La guerra non ha il congiuntivo, ma l’economia sì
Dichiarata la guerra il suo banale corredo è intriso di propaganda, retorica, ostentazioni scontate e risapute ipocrisie; strategie e dichiarazioni, video reali e manipolati su cui dibattere vanamente costellano la cronaca… Tutto questo orrore è consueto e si riassume nella parola “guerra”. Ormai è in corso e dovrà arrivare al fondo, che sia un Blitzkrieg, una “operazione speciale”, o un impantanamento di un poderoso esercito; una resistenza determinata, motivata o preparata… seguirà il suo corso e avrà sul campo una delle due o tre potenziali soluzioni. Quella cronaca diventerà storia, come le stragi di civili, i massacri di comunità, le distruzioni di case e mezzi bellici; la frustrazione, le defezioni e gli arruolamenti di mercenari e l’esaltazione della truppa: sentimenti da gestire per evitare spiacevoli “effetti collaterali”.
I morti ne sono ovvio corollario.
La precognizione di quale potrà essere il coinvolgimento del mondo si avvicina maggiormente all’approfondimento a un livello più elevato di uno squallido salotto televisivo. Cinicamente la geopolitica considera nella sua contabilità questi dati comuni a tutte le guerre e li fa interagire: ciò che interessa all’analista geopolitico è la trasformazione socio-economica dopo una guerra che coinvolge potenze di questo livello. Come si svilupperà l’esistenza in tempo di guerra e quale sarà la ricaduta sull’economia mondiale? tariffe del grano e bollette energetiche, approvvigionamento e reti di distribuzione… fame e freddo. Le svolte imposte da una guerra di queste proporzioni all’economia neoliberista imperante da 30 anni potrebbero far deragliare il libero mercato e dunque lo scenario che si comincia ad aprire è quello dello statalismo: non incentrato sul welfare ma quello bellico, fatto di riarmo e interventismo monetarista, di autarchia e di stretto controllo da parte del potere di ogni aspetto macroeconomico: centralizzazione del controllo dell’energia e sua nazionalizzazione.

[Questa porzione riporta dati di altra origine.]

Definition SessionTypeForBranch (branchType : gostr) : gostr :=
  if in_table ["facet"; "fork"] branchType then SessionTypeFacet
  else if bool_decide (branchType = "spawn") then SessionTypeSpawn
  else if bool_decide (branchType = "depth") then SessionTypeDepth
  else if in_table ["reflection"; "consolidation"; "compaction-memory"; "session-end-memory"] branchType then SessionTypeReflection
  else if bool_decide (branchType = "keepalive") then SessionTypeKeepalive
  else if in_table ["background"; "nudge-extraction"; "branch"] branchType then SessionTypeBackgroundTask
  else SessionTypeUnknown.

Definition crossAgentSpawnID : gostr := "xspawn".
Definition CrossAgentSpawnRoot (agentID : gostr) : gostr := String_ (MkKey agentID (rune "i"%char) crossAgentSpawnID 0 0).
Definition IsCrossAgentSpawnKey (key : gostr) : bool :=
  match ParseSessionKey key with
  | Some sk => (Type_ sk =? rune "i"%char)%N && bool_decide (ID sk = crossAgentSpawnID)
  | None => false
  end.

(** ** Stored sets of ids *)
Fixpoint unique_ids (seen : gset gostr) (ids : list gostr) : list gostr :=
  match ids with
  | [] => []
  | id :: ids =>
      if bool_decide (id = "") then unique_ids seen ids
      else if decide (id ∈ seen) then unique_ids seen ids
      else id :: unique_ids ({[ id ]} ∪ seen) ids
  end.

Definition NormaliseChatSet (ids : list gostr) : list gostr := sort_strings (unique_ids ∅ ids).

Section Codec.
(** [encoding/json] on a list of strings. *)
Context (json_encode : list gostr -> gostr) (json_decode : gostr -> option (list gostr)).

Fin qui la sintesi di OGzero dopo le sollecitazioni di questo nuovo articolo di Yurii Colombo che state per leggere
Sindromi propagandistiche e stalli reali
I sondaggi d’opinione in Russia (per quanto possano valere quelli in tempi di “operazioni speciali”) sostengono che la popolarità di Putin sia aumentata dall’inizio del conflitto. Non deve stupire. Il rublo si è in parte ripreso, le sanzioni inizieranno a farsi sentire tra qualche mese e il nazionalismo russo nelle “ore supreme” è storia nota. L’annuncio di Putin poi di voler chiedere in cambio del gas e del petrolio ai paesi “non amici” il pagamento in rubli ha inorgoglito i russi anche se poi continueranno a ricevere i soliti euro e dollari anche nel futuro. La dedollarizzazione di parte delle transazioni internazionali era già stata fatta baluginare dal presidente russo ai tempi dei Brics, ma continuerà ad avere un difficile decollo se non diventerà un’arma di Pechino.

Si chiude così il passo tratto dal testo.